(** C2: whatever the article, the configuration, the parser and the clock,
    every value the scorer returns is an integer between 10 and 100
    inclusive, and it returns one whenever the date parser raises nothing
    but a [ValueError] or a [TypeError]. *)
Theorem relevance_score_bounds parse_date now article config :
  (∀ score, compute_relevance_score parse_date now article config = Some score →
            (10 ≤ score ≤ 100)%Z) ∧
  (parse_date now (a_published article) ≠ Escapes →
   ∃ score, compute_relevance_score parse_date now article config = Some score ∧
            (10 ≤ score ≤ 100)%Z).
Proof.
  split.
  - intros score. apply scorer_range.
  - intros Hno. destruct (scorer_returns parse_date now article config Hno)
      as [score Hscore].
    exists score. split; [done|]. by eapply scorer_range.
Qed.

Lemma summary_below_title t : (0 < summary_weight t < title_weight t)%Z.
Proof. destruct t; simpl; lia. Qed.

(** C6: the score is the clamped sum, over the three tiers, of what each
    keyword gains, plus the recency bonus; a keyword gains the title weight
    of its tier (45, 24, 9) when its lower-cased form occurs in the
    lower-cased title, else the summary weight (15, 8, 3) when it occurs in
    the lower-cased summary, else nothing, so never both; and a keyword found
    in the title of one article gains strictly more than the same keyword
    found only in the summary of another, in every tier. *)
Theorem keyword_contribution parse_date now article config :
  compute_relevance_score parse_date now article config =
    (fun bonus =>
       Z.min (Z.max (tier_total High article config + tier_total Medium article config
                     + tier_total Low article config + bonus) 10) 100)
      <$> recency_bonus (parse_date now (a_published article)) now
  ∧ (∀ t, tier_total t article config =
          foldr Z.add 0%Z (keyword_gain t article <$> tier_keywords t config))
  ∧ (title_weight High, title_weight Medium, title_weight Low) = (45, 24, 9)%Z
  ∧ (summary_weight High, summary_weight Medium, summary_weight Low) = (15, 8, 3)%Z
  ∧ ∀ t kw,
      (str_in (lower kw) (lower (a_title article)) = true →
         keyword_gain t article kw = title_weight t)
      ∧ (str_in (lower kw) (lower (a_title article)) = false →
         str_in (lower kw) (lower (a_summary article)) = true →
         keyword_gain t article kw = summary_weight t)
      ∧ (str_in (lower kw) (lower (a_title article)) = false →
         str_in (lower kw) (lower (a_summary article)) = false →
         keyword_gain t article kw = 0%Z)
      ∧ (∀ other, str_in (lower kw) (lower (a_title article)) = true →
           str_in (lower kw) (lower (a_title other)) = false →
           str_in (lower kw) (lower (a_summary other)) = true →
           (keyword_gain t other kw < keyword_gain t article kw)%Z).
Proof.
  split; [apply compute_relevance_score_split|].
  split; [done|].
  do 2 (split; [reflexivity|]).
  intros t kw. unfold keyword_gain, in_title, in_summary.
  repeat split.
  - intros ->. reflexivity.
  - intros -> ->. reflexivity.
  - intros -> ->. reflexivity.
  - intros other -> -> ->. apply summary_below_title.
Qed.
Lemma std_search_win n a ned : lo <= a -> ((0 < n)%nat -> a + Z.of_nat n + zlen ned <= hi + 1) ->
  std_search n M' a hi ned = std_search n M a hi ned /\
  exists it, std_search n M a hi ned = Some it /\ (a <= it < a + Z.of_nat n \/ it = hi).
Proof.
  revert a; induction n as [|n IH]; intros a Hlo Hhi; cbn.
  { split; [done|]. exists hi. split; [done|lia]. }
  destruct (occurs_at_win a ned) as [-> [[] ->]]; [lia..| |].
  - split; [done|]. exists a. split; [done|]. lia.
  - destruct (IH (a + 1)) as [-> (it & -> & ?)]; [lia..|].
    split; [done|]. exists it. split; [done|]. lia.
Qed.
End Reads.

(** Common opening of a primitive's contract proof: the window and its size. *)
Ltac prim_intro :=
  let Hwf := fresh "Hwf" in let Hag := fresh "Hag" in
  intros M M' i Hwf Hag;
  pose proof (win_wf M M' i Hwf Hag) as Hwin;
  pose proof (size_wf M i Hwf) as Hsz; pose proof (wf_first M i Hwf) as Hfl.

Ltac prim_intro_stable :=
  intros M M' i l Hwf Hag Hlive Hl Hwf';
  pose proof (win_wf M M' i Hwf Hag) as Hwin;
  pose proof (size_wf M i Hwf) as Hsz; pose proof (wf_first M i Hwf) as Hfl;
  pose proof (size_relast M M' i l Hwf Hwf' Hl) as Hszl;
  pose proof (advances_refl M i Hwf) as Hrefl.

(** An [advance] by [n] bytes that are there. *)
Ltac adv := first
  [ eapply advances_advance; [eassumption|lia]
  | match goal with |- 0 <= _ => lia | |- 0 <= _ <= _ => lia end ].
Ltac prim_good := parser_good; try adv.

(** Both forms of [tag], and [tag_no_case], compare [n] bytes that were
    checked to be present: the shape they share. *)
Section Compared.
Context (pat : list Z) (cmp : memory -> input -> option bool) (what : string).
Context (Hcmp : forall M M' i, win M M' (i_first i) (i_last i) ->
  zlen pat <= i_last i - i_first i -> cmp M' i = cmp M i /\ is_Some (cmp M i)).
Context (Hlast : forall M i l, cmp M (relast l i) = cmp M i).

Definition compared : parser bytes := fun M i =>
  if size i <? zlen pat then make_incomplete i (zlen pat - size i)
  else match cmp M i with
       | None => Stop UB
       | Some false => make_err i what
       | Some true => Done (take_span i (zlen pat)) (advance i (zlen pat))
       end.

Lemma compared_good : Good compared.
Proof using Hcmp.
  prim_intro. unfold compared. pose proof (zlen_nonneg pat).
  destruct (Z.ltb_spec (size i) (zlen pat)); [prim_good|].
  destruct (Hcmp M M' i Hwin) as [-> [[] ->]]; [lia| |]; prim_good.
Qed.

+ + + + + + +

* WORK TO BE COMPLETED: In the data above, which lines lie between the line with "exists it, std_search" and the line with "checked to be", inclusive? Print those lines exactly and nothing else.

* ANSWER FOR THIS EXERCISE:
  exists it, std_search n M a hi ned = Some it /\ (a <= it < a + Z.of_nat n \/ it = hi).
Proof.
  revert a; induction n as [|n IH]; intros a Hlo Hhi; cbn.
  { split; [done|]. exists hi. split; [done|lia]. }
  destruct (occurs_at_win a ned) as [-> [[] ->]]; [lia..| |].
  - split; [done|]. exists a. split; [done|]. lia.
  - destruct (IH (a + 1)) as [-> (it & -> & ?)]; [lia..|].
    split; [done|]. exists it. split; [done|]. lia.
Qed.
End Reads.

(** Common opening of a primitive's contract proof: the window and its size. *)
Ltac prim_intro :=
  let Hwf := fresh "Hwf" in let Hag := fresh "Hag" in
  intros M M' i Hwf Hag;
  pose proof (win_wf M M' i Hwf Hag) as Hwin;
  pose proof (size_wf M i Hwf) as Hsz; pose proof (wf_first M i Hwf) as Hfl.

Ltac prim_intro_stable :=
  intros M M' i l Hwf Hag Hlive Hl Hwf';
  pose proof (win_wf M M' i Hwf Hag) as Hwin;
  pose proof (size_wf M i Hwf) as Hsz; pose proof (wf_first M i Hwf) as Hfl;
  pose proof (size_relast M M' i l Hwf Hwf' Hl) as Hszl;
  pose proof (advances_refl M i Hwf) as Hrefl.

(** An [advance] by [n] bytes that are there. *)
Ltac adv := first
  [ eapply advances_advance; [eassumption|lia]
  | match goal with |- 0 <= _ => lia | |- 0 <= _ <= _ => lia end ].
Ltac prim_good := parser_good; try adv.

(** Both forms of [tag], and [tag_no_case], compare [n] bytes that were
    checked to be present: the shape they share. *)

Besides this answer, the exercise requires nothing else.